Brian Northcott, head of music at University of Plymouth, was conductor of both Ottery and Exmouth Societies throughout the 1990s. This led to some most enjoyable music-making, not only in performances by each society, but united in a series of large-scale concerts performed in Exeter Cathedral. John Neal took over as chairman in 1995.

 Choir in Crisis

Exmouth and Ottery choirs combined in joint performance of Walton’s ‘Belshazzar’s Feast’ at Exeter Cathedral. This was to be Brian Northcott’s last concert as conductor of the Ottery Society. The Society was in crisis; membership was down to 28 (only three men). Members rallied with an energetic recruitment drive and then appointment of Malcolm Matthews as musical director – the Autumn season began with a membership of 50.

In January 2000, Handel’s ‘Messiah’ was performed as a Community Concert in Ottery Church to celebrate the Millennium. A total of 80 choristers took part, which augured well for the future of Ottery St Mary Choral Society in the new century.

Successful Centenary Season

The year 2004 was the Society’s Centenary season and Kyle Hayes took over as Chairman. Four concerts were planned to celebrate this event:

October 2004 ‘The Messiah’ (Handel), December 2004 ‘Festival of Carols’, March 2005 Concert of Celebration including ‘Nelson Mass (Haydn) plus supporting programme.

This wonderful year of celebration was brought to a fitting climax with a performance of the ‘Verdi Requiem’ in the magnificent setting of Exeter Cathedral with Ottery’s 80-strong choir, augmented by choristers from other local choirs, raising the voice-numbers to almost 200 with the splendid orchestral backing of the EMG symphony orchestra.

A Souvenir Programme and CD recording of the event were received with enthusiasm, a fitting finale to an unforgettable season of celebration.

That year, money was raised to provide new tiered staging for the choir and community use.

 BBC ‘Songs of Praise’

In the summer of 2005, the Ottery Parish Church took on the appearance of a film studio as Choral Society members joined the core choir and congregation for the BBC Television recording of “Songs of Praise”. This was a memorable and enjoyable occasion.

 Playing Away

December 2005 saw the ground-breaking and highly successful tour to Ottery’s twin town, Ilsfeld, in Southern Germany. The choir presented works recently performed in Ottery, which were augmented with piano duets performed by Kyle Hayes, Margery Whittington and Ann Muir. This, their first overseas trip, served to bond together the choir which has reflected positively in subsequent concerts.
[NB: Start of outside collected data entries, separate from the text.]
(** The decision table of the design document, by mutability class and
    operation kind. *)
Definition blocked_table (op : string) (m : attributeMutability) : bool :=
  match m with
  | attributeMutabilityReadOnly => true
  | attributeMutabilityImmutable =>
      if decide (op = "replace") then true
      else if decide (op = "remove") then true
      else false
  | attributeMutabilityReadWrite => false
  | attributeMutabilityWriteOnly => false
  end.

(** ** Serialization *)

(** The loop of [Schema.getRawAttributes]: [attributes[i] = a.getRawAttributes()]
    for the attributes from index [i] on. *)
Fixpoint fillRawAttributes (i : nat) (attrs : list CoreAttribute)
    (attributes : list (gmap string Value)) : list (gmap string Value) :=
  match attrs with
  | [] => attributes
  | a :: rest => fillRawAttributes (S i) rest (<[i := getRawAttributes a]> attributes)
  end.

(** [Schema.getRawAttributes]: a slice of [len(s.Attributes)] nil maps, then
    filled by index. *)
Definition Schema_getRawAttributes (s : Schema) : list (gmap string Value) :=
  fillRawAttributes 0 (Attributes s) (replicate (length (Attributes s)) ∅).

(** The map literal of [Schema.MarshalJSON], the argument of [json.Marshal]:
    [s.ID], [s.Name] as the struct it is, [s.Description.Value()] and
    [s.getRawAttributes()]. *)
Definition MarshalJSON_argument (s : Schema) : gmap string Rendered :=
  <["id" := RString (ID s)]>
  (<["name" := ROptional (Name s)]>
  (<["description" := RString (optional_Value (Description s))]>
  (<["attributes" := RAttributes (Schema_getRawAttributes s)]> ∅))).

(** Modelled from the spec: [optional.String] is declared in the optional
    package, a wrapper that schema.go reads through [Value()]: a struct
    with no exported field and no marshalling method of its own.
    [json.Marshal] on a value of the map literal, as the JSON value it
    writes: a Go string is a JSON string; a struct without exported fields
    is the empty object, so an [optional.String] is [{}] whether its string
    is present or absent; a slice of maps is an array of objects. *)
Definition json_Marshal (r : Rendered) : Value :=
  match r with
  | RString str => VString str
  | ROptional _ => VMap ∅
  | RAttributes l => VSlice (VMap <$> l)
  end.

(** [Schema.MarshalJSON]: the JSON object it returns, as the value its
    bytes denote, one member per key of the map literal.  The encoder
    returns no error on these values. *)
Definition MarshalJSON (s : Schema) : gmap string Value :=
  json_Marshal <$> MarshalJSON_argument s.

(** ** Instances for concrete inputs *)

(** ASCII lower-casing of a byte. *)
Definition lowerASCII (c : ascii) : ascii :=
  let n := nat_of_ascii c in
  if (65 <=? n)%nat && (n <=? 90)%nat then ascii_of_nat (n + 32) else c.

Fixpoint lowerString (s : string) : string :=
  match s with
  | EmptyString => EmptyString
  | String c r => String (lowerASCII c) (lowerString r)
  end.

(** [strings.EqualFold] on ASCII strings. *)
Definition EqualFoldASCII (s t : string) : bool :=
  String.eqb (lowerString s) (lowerString t).

(** Splits a string at its first dot. *)
Fixpoint splitDot (s : string) : string * string :=
  match s with
  | EmptyString => (EmptyString, EmptyString)
  | String c r =>
      if Ascii.eqb c "."%char then (EmptyString, r)
      else let '(n, sub) := splitDot r in (String c n, sub)
  end.

(** The parsed form of a plain dotted path, [attr] or [attr.sub]; an empty
    attribute name is a parse error. *)
Definition parseDotted (path : string) : option Path :=
  let '(n, sub) := splitDot path in
  if String.eqb n "" then None else Some (mkPath n sub).

(** A validator that accepts every value, the absent marker included. *)
Definition validateOptional (v : Value) : Value * ValidationError :=
  (v, ValidationErrorNil).

(** A validator of a required attribute: the absent marker is a value
    error. *)
Definition validateRequired (v : Value) : Value * ValidationError :=
  match v with
  | VNil => (VNil, ValidationErrorInvalidValue)
  | _ => (v, ValidationErrorNil)
  end.

(** A validator of an optional string attribute: any other value than a
    string or the absent marker is a value error. *)
Definition validateString (v : Value) : Value * ValidationError :=
  match v with
  | VNil => (VNil, ValidationErrorNil)
  | VString _ => (v, ValidationErrorNil)
  | _ => (VNil, ValidationErrorInvalidValue)
  end.

(** A leaf attribute definition. *)
Definition simpleAttribute (n : string) (m : attributeMutability)
    (check : Value → Value * ValidationError) : CoreAttribute :=
  mkCoreAttribute n m [] check {["name" := VString n]}.

(** A complex attribute definition with sub-attributes. *)
Definition complexAttribute (n : string) (m : attributeMutability)
    (subs : list CoreAttribute) : CoreAttribute :=
  mkCoreAttribute n m subs validateOptional {["name" := VString n]}.

(** A user schema: a required [userName] and a complex [name]. *)
Definition userSchema : Schema :=
  mkSchema
    [ simpleAttribute "userName" attributeMutabilityReadWrite validateRequired;
      complexAttribute "name" attributeMutabilityReadWrite
        [ simpleAttribute "familyName" attributeMutabilityReadWrite validateString;
          simpleAttribute "givenName" attributeMutabilityReadWrite validateString ] ]
    (Some "User Account") "urn:ietf:params:scim:schemas:core:2.0:User" (Some "User").

(** An account schema without display name or description: two required
    attributes, [displayName] declared before [userName]. *)
Definition accountSchema : Schema :=
  mkSchema
    [ simpleAttribute "displayName" attributeMutabilityReadWrite validateRequired;
      simpleAttribute "userName" attributeMutabilityReadWrite validateRequired ]
    None "urn:example:schemas:Account" None.

(** A document with the user name under two keys that differ by case. *)
Definition duplicateDocument : gmap string Value :=
  <["USERNAME" := VString "b"]> {["userName" := VString "a"]}.

(** The same with a display name. *)
Definition namedDuplicateDocument : gmap string Value :=
  <["displayName" := VString "d"]> duplicateDocument.

(** A read-only complex attribute with a read-write sub-attribute. *)
Definition readOnlyName : CoreAttribute :=
  complexAttribute "name" attributeMutabilityReadOnly
    [ simpleAttribute "familyName" attributeMutabilityReadWrite validateString ].

(** A document with a display name only. *)
Definition displayNameDocument : gmap string Value :=
  {["displayName" := VString "d"]}.

(** A document with a user name and an explicit null for [name]. *)
Definition nullNameDocument : gmap string Value :=
  <["name" := VNil]> {["userName" := VString "x"]}.

(** Attribute definitions two of which fold to the same name: a read-write
    [userName] declared before a read-only [USERNAME]. *)
Definition clashingAttributes : list CoreAttribute :=
  [ simpleAttribute "displayName" attributeMutabilityReadWrite validateString;
    simpleAttribute "userName" attributeMutabilityReadWrite validateRequired;
    simpleAttribute "USERNAME" attributeMutabilityReadOnly validateRequired ].

(** ** Validation and path resolution

    [strings.EqualFold] and the path-expression parser are library code; the
    functions below take them as parameters. *)
Section Resolution.

Variable EqualFold : string → string → bool.
Variable ParsePath : string → option Path.
Definition replacements : list (string * string) :=
  [ ("border-b-4 border-black", "border-b");
    ("border-r-4 border-black", "border-r");
    ("border-t-4 border-black", "border-t");
    ("border-l-4 border-black", "border-l");
    ("border-brutal", "border rounded-lg");
    ("shadow-brutal-lg", "shadow-md");
    ("shadow-brutal", "shadow-sm");
    ("hover:shadow-brutal", "hover:shadow-md");
    ("font-black", "font-semibold");
    ("border-2 border-black", "border") ]%string.

(** None of the ten patterns contains a character that is special in a
    regular expression, and no replacement contains a backslash: each
    pattern compiles to a literal, each replacement to literal text. *)
Definition re_sub (old new : string) (content : text) : text :=
  sub (lit (str old)) [TLit (str new)] content.

(** [for old, new in rules: content = re.sub(old, new, content)] *)
Definition apply_rules (rules : list (string * string)) (content : text)
  : text :=
  fold_left (fun c on => re_sub (fst on) (snd on) c) rules content.

(** What the [try] does to the content of one file. *)
Definition rewrite (content : text) : text :=
  apply_rules replacements content.

(** The body of the [try]. *)
Definition fix_body {FS : Type} (os : Py.OS FS) (filepath : string)
  : Py.M FS unit :=
  (content <- Py.read_file os filepath ;;
   Py.write_file os filepath (rewrite content) ;;
   Py.print ("Fixed " ++ filepath)%string)%py.

(** One turn of the loop. *)
Definition fix_file {FS : Type} (os : Py.OS FS) (filepath : string)
  : Py.M FS unit :=
  Py.try_except (fix_body os filepath)
    (fun e =>
       Py.print ("Error fixing " ++ filepath ++ ": " ++ Py.exc_msg e)%string).

Definition main {FS : Type} (os : Py.OS FS) : Py.M FS unit :=
  (Py.for_each files_to_fix (fix_file os) ;;
   Py.print "Done!"%string)%py.

(** The world one turn of the loop leaves. *)
Definition turn {FS : Type} (os : Py.OS FS) (w : Py.world FS)
  (filepath : string) : Py.world FS :=
  snd (fix_file os filepath w).

(** The line a turn can print for a path. *)
Definition reports (filepath line : string) : Prop :=
  line = ("Fixed " ++ filepath)%string
  \/ exists e,
       line = ("Error fixing " ++ filepath ++ ": " ++ Py.exc_msg e)%string.

End FixBorders.
(** * Job execution engine of the workflow runner: remote actions, reusable
    workflows and the run context

    A shallow embedding of [pkg/runner/step_action_remote.go],
    [pkg/runner/reusable_workflow.go] and [pkg/runner/run_context.go], and
    of [ParseRawOn] of [pkg/jobparser/model.go].

    Go strings are byte sequences: they are modelled as [string] (a list of
    [ascii] bytes).  Go maps are [gmap]s; a map that may be [nil] is an
    [option] of a [gmap].  Effects (the expression evaluator, the container
    driver, the source fetcher, the file system, the logger, the mutex) are
    calls of an operation tree [Exec], answered by a backend. *)

From Stdlib Require Import Ascii String List Bool Arith Lia DecimalString.
From stdpp Require Import gmap strings list.

(** ** The parts of Go's [strings] package the runner calls *)

Module GoStrings.

(** [strings.HasPrefix(s, prefix)]. *)
Fixpoint HasPrefix (s prefix : string) {struct prefix} : bool :=
  match prefix with
  | EmptyString => true
  | String p prefix' =>
      match s with
      | String c s' => Ascii.eqb c p && HasPrefix s' prefix'
      | EmptyString => false
      end
  end.

(** [s[n:]] for [n <= len(s)]. *)
Fixpoint drop_bytes (n : nat) (s : string) : string :=
  match n, s with
  | S k, String _ s' => drop_bytes k s'
  | _, _ => s
  end.

(** [strings.TrimPrefix(s, prefix)]. *)
Definition TrimPrefix (s prefix : string) : string :=
  if HasPrefix s prefix then drop_bytes (String.length prefix) s else s.

(** [strings.Contains(s, substr)]. *)
Fixpoint Contains (s substr : string) : bool :=
  HasPrefix s substr ||
  match s with
  | EmptyString => false
  | String _ s' => Contains s' substr
  end.

(** The longest prefix of [s] whose bytes all satisfy [p], and the rest. *)
Fixpoint span (p : ascii -> bool) (s : string) : string * string :=
  match s with
  | EmptyString => (EmptyString, EmptyString)
  | String c s' =>
      if p c then let '(a, b) := span p s' in (String c a, b)
      else (EmptyString, s)
  end.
in 2007 the society began performing in the amazing Classics Galore concerts in Exeter as the main choir. Staged every two years to raise funds for the local Force cancer charity, we have helped raise £69,500 so far.

Now well into the second decade of the millennium, the 80-strong choir plus orchestra, performs two or three concerts a year under the baton of MD Malcolm Matthews.  Annie Bassett chaired the society from 2011 to 2016 and instigated various exciting new changes, such as our own website, members’ email communication, full colour programmes, enlarged concert staging in Ottery Church etc.

David Wade took over as chairman in 2016 and the Society looks forward with confidence.